Currently an artist and student researcher at the Reflective interaction research program from EnsadLab, Raphaëlle Kerbrat graduated from Beaux-arts de Nantes in 2017. In her work, she is interested in the paradox of digital “immateriality” in relation to the hyper-materiality of the infrastructure that supports it. The artistic devices that she develops attempt to reveal “infra-ordinary” phenomena, stemming from the uses of digital technologies, by a material manipulation of their media. By confronting the information processing systems on their own condition, they reflect the paradoxical and unwavering link between digital and analog, information and matter, language and support.

Website: raphaellekerbrat.com

Corentin Loubet

Graduated of a master’s degree in object and space design in 2020 at the ESAD of Reims, Corentin was first interested in the user affection towards objects, and more precisely how intelligent objects can stimulate particular emotional reactions to the user.

In 2021, he joined the PhD training year of EnsadLab within the Reflective Interaction research group. He gradually focused his interest on the notion of Curiosity as a metaphor for the data collect process realised by intelligent assistants. Starting from the observation that this hidden and sometimes intrusive process leads to an ambient distrust of these devices, he proposes to question about the way of which an object design and an object behavior design could reveals this process to clarify the relationship between these virtual assistants and the user.
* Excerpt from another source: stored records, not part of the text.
Lemma start_grows e : inv e → saved e → grows e (start secret e).2.
Proof.
  intros Hi Hs Hok. destruct (start_groups secret e) as [Hg Hl]. rewrite Hs in Hg.
  assert (Hsent : sent_more (λ f, is_msg f = false) e (start secret e).2).
  { unfold start. run_modify. 
    match goal with |- context [(?m ≫= ?k) ?e'] => set (rest := m ≫= k) end.
    assert (Hc : Ev core rest) by (unfold rest; eff).
    eapply (sent_more_trans _ _ (reload secret e)); [|apply sent_more_refl, Hc].
    intros tx. exists []. split; [|constructor]. rewrite app_nil_r. unfold sent_on, reload.
    destruct (load_groups _). cbn. rewrite lookup_fmap. by destruct (e_chans e !! tx). }
  unfold logs_ok, lrecs. rewrite Hl. split_and!; [done|by left| |].
  - intros _. unfold lost. rewrite Hg, lookup_repair_all. by destruct (groups e !! g).
  - intros _ _. split; [done|]. eapply sent_more_mono; [|exact Hsent]. intros f. apply not_msg_ok.
Qed.

(** ** Every operation *)

Lemma run_grows o e :
  inv e → fresh_gid e → (o = OStart → saved e) → (keep → groups e !! g ≠ None) → brings o →
  grows e (run secret blobs_dir o e).2.
Proof.
  intros Hi Hfresh Hstart Hk Hb.
  assert (Hig : ∀ A (m : M A), grows e (m e).2 → grows e (ignore m e).2).
  { intros A m. unfold ignore, mbind, M_bind. by destruct (m e) as [[?|?] ?]. }
  destruct o; cbn [run]; try apply Hig;
try solve [grow_at].
  - by apply start_grows; auto.
  - unfold remove_peer. cbv zeta. grow_at.
  - by apply session_frame_grows.
  - by apply group_create_grows.
  - unfold group_add. grow_at.
  - unfold group_remove. grow_at.
  - unfold group_rename. grow_at.
  - by apply (noted_grows gid), group_send_file_noted.
Qed.
(* ===== verification/History.v ===== *)
(** * The history of a one-to-one chat

    What the user interface shows of a chat with a paired contact is what a
    restart would read back once the rows on their way to disk are there - when
    they arrive whole and in the order they were handed over, which nothing in the
    code makes sure of ([late_row]) - and a text shown as queued is in the queue
    that the next session empties. *)

From stdpp Require Import relations.
From S2P Require Import Prelude Str Net Groups Frames Engine Delivery Rosters GroupWire Chat Files Media Effects Footprint GroupInv Ops Scene Safety.

(** ** Rows *)

Definition same_id (id : str) (m : StoredMsg) : bool := is_out m && bool_decide (sm_id m = id).
Definition set_state (id s : str) (m : StoredMsg) : StoredMsg := if same_id id m then with_state m s else m.

(** A row read from the log: a later state of a message that is there, or a new
    message. *)
Definition upsert (l : list StoredMsg) (m : StoredMsg) : list StoredMsg :=
  if is_out m && existsb (same_id (sm_id m)) l
  then set_state (sm_id m) (sm_state m) <$> l else l ++ [m].

Definition out_ids (l : list StoredMsg) : list str := sm_id <$> filter (λ m, is_out m = true) l.

Lemma same_id_spec id m : same_id id m = true ↔ is_out m = true ∧ sm_id m = id.
Proof. unfold same_id. by rewrite andb_true_iff, bool_decide_eq_true. Qed.
Lemma set_state_id id s m : sm_id (set_state id s m) = sm_id m.
Proof. unfold set_state. by destruct (same_id id m). Qed.
Lemma set_state_out id s m : is_out (set_state id s m) = is_out m.
Proof. unfold set_state. by destruct (same_id id m). Qed.
Lemma set_state_none id s l : Forall (λ m, same_id id m = false) l → set_state id s <$> l = l.
Proof.
  intros H. induction H as [|m l Hm _ IH]; [done|]. cbn. unfold set_state at 1. by rewrite Hm, IH.
Qed.
Lemma out_ids_set id s l : out_ids (set_state id s <$> l) = out_ids l.
Proof.
  unfold out_ids. induction l as [|m l IH]; [done|]. rewrite fmap_cons, !filter_cons, set_state_out.
  case_decide; [|done]. by rewrite !fmap_cons, set_state_id, IH.
Qed.
Lemma out_ids_app l1 l2 : out_ids (l1 ++ l2) = out_ids l1 ++ out_ids l2.
Proof. unfold out_ids. by rewrite filter_app, fmap_app. Qed.
Lemma elem_of_out_ids id l : id ∈ out_ids l ↔ ∃ m, m ∈ l ∧ same_id id m = true.
Proof.
  unfold out_ids. rewrite list_elem_of_fmap. setoid_rewrite list_elem_of_filter. setoid_rewrite same_id_spec.
  naive_solver.
Qed.
Lemma existsb_same id l : existsb (same_id id) l = true ↔ id ∈ out_ids l.
Proof. rewrite existsb_exists, elem_of_out_ids. by setoid_rewrite list_elem_of_In. Qed.
Lemma no_same id l : id ∉ out_ids l → Forall (λ m, same_id id m = false) l.
Proof.
  intros H. apply Forall_forall. intros m Hm. apply not_true_is_false. intros Hs. apply H, elem_of_out_ids. eauto.
Qed.

Lemma upsert_new l m : (is_out m = true → sm_id m ∉ out_ids l) → upsert l m = l ++ [m].
Proof.
  intros H. unfold upsert. destruct (is_out m); [|done]. cbn [andb].
  destruct (existsb _ l) eqn:He; [|done]. apply existsb_same in He. by destruct H.
Qed.
Lemma upsert_ids l m : NoDup (out_ids l) → NoDup (out_ids (upsert l m)).
Proof.
  intros Hnd. unfold upsert. destruct (is_out m) eqn:Ho; cbn [andb].
  - destruct (existsb _ l) eqn:He; [by rewrite out_ids_set|].
    rewrite out_ids_app. apply NoDup_app. split_and!; [done| |].
    + intros x Hx Hx'. apply elem_of_out_ids in Hx' as (y & ->%list_elem_of_singleton & [_ <-]%same_id_spec).
      apply existsb_same in Hx. congruence.
    + unfold out_ids. rewrite filter_cons, decide_True by done. apply NoDup_singleton.
  - rewrite out_ids_app. unfold out_ids at 2. rewrite filter_cons, decide_False by congruence.
    cbn. by rewrite app_nil_r.
Qed.

(** [collapse_history] folds [upsert]. *)
Definition indexed (out : list StoredMsg) (index : gmap str nat) : Prop :=
  ∀ id i, index !! id = Some i ↔ ∃ m, out !! i = Some m ∧ same_id id m = true.

Lemma indexed_none out index id : indexed out index → index !! id = None → id ∉ out_ids out.
Proof.
  intros Hx Hi (m & [i Hm]%list_elem_of_lookup & Hs)%elem_of_out_ids.
  assert (index !! id = Some i) by (apply Hx; eauto). congruence.
Qed.

Lemma alter_set_state out index id i s :
  indexed out index → index !! id = Some i →
  alter (λ o, with_state o s) i out = set_state id s <$> out.
Proof.
  intros Hx Hi. apply list_eq. intros j. rewrite list_lookup_fmap. destruct (decide (i = j)) as [<-|Hne].
  - rewrite list_lookup_alter_eq. apply Hx in Hi as (m & -> & Hs). cbn. unfold set_state. by rewrite Hs.
  - rewrite list_lookup_alter_ne by done. destruct (out !! j) as [m|] eqn:Hj; [|done]. cbn.
    unfold set_state. destruct (same_id id m) eqn:Hs; [|done].
    assert (index !! id = Some j) by (apply Hx; eauto). congruence.
Qed.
Next to his PhD training, Corentin co-founded the Bureau Commun design studio, where he and others designers are interested in the impact of digital technology on society.

Olivain Porry

Born in Fort-de-France in 1990, Olivain Porry graduated with a DNSEP from ESBANM in 2015. Firstly interested in painting, he developed, during his studies, a reflection which concentrates on the relationships between the individual and technologies of communication. The main part of his artistic practice is creating programs, machines and generative and participative processes. His attraction to science of communication urged him to envisage a doctorate within the EnsadLab where he works on the notion of perception in networks through the technologies of communication.

Website: olivain.art

Jonathan Pêpe

Jonathan Pêpe (born in Toulouse, 1987), studied at the National School of Art in Bourges then at Fresnoy, the National Studio of Contemporary Arts. His constantly changing plastic research can materialize in the form of drawings, films, videos, interactive digital and robotic installations. He exhibited in particular at the Villa Vassilief, the Salon du dessin, the Pair2 art center (Taiwan), the Palais de Tokyo, the EDF Foundation and the French Institute in Budapest.

Anna Schaeffner

Anna Schaeffner, is an interaction designer and researcher. After studying product design in France she graduated with a Bachelor’s degree (2018) and a Master’s degree (2021) in interaction design, at the Kunsthochschule Weissensee in Berlin where she lives since 2015. Her various professional experiences abroad; in San Francisco or Copenhagen, helped her refine her design practice, around the development of new forms of hybrid interactions, which mix new technologies and societal and environmental concerns.Today she collaborates on many projects with a Berlin-based design studio, and in parallel Anna is enrolled in a pre-doctoral year at EnsadLab, in the reflective interaction group.Her research focuses on softrobotics, and the design of deformation, as a vector of motion, as a capacity for dynamic material adaptation and expressiveness. Through the practice of design, she explores the deformation to tend to other forms of interface between robotic objects and their environments.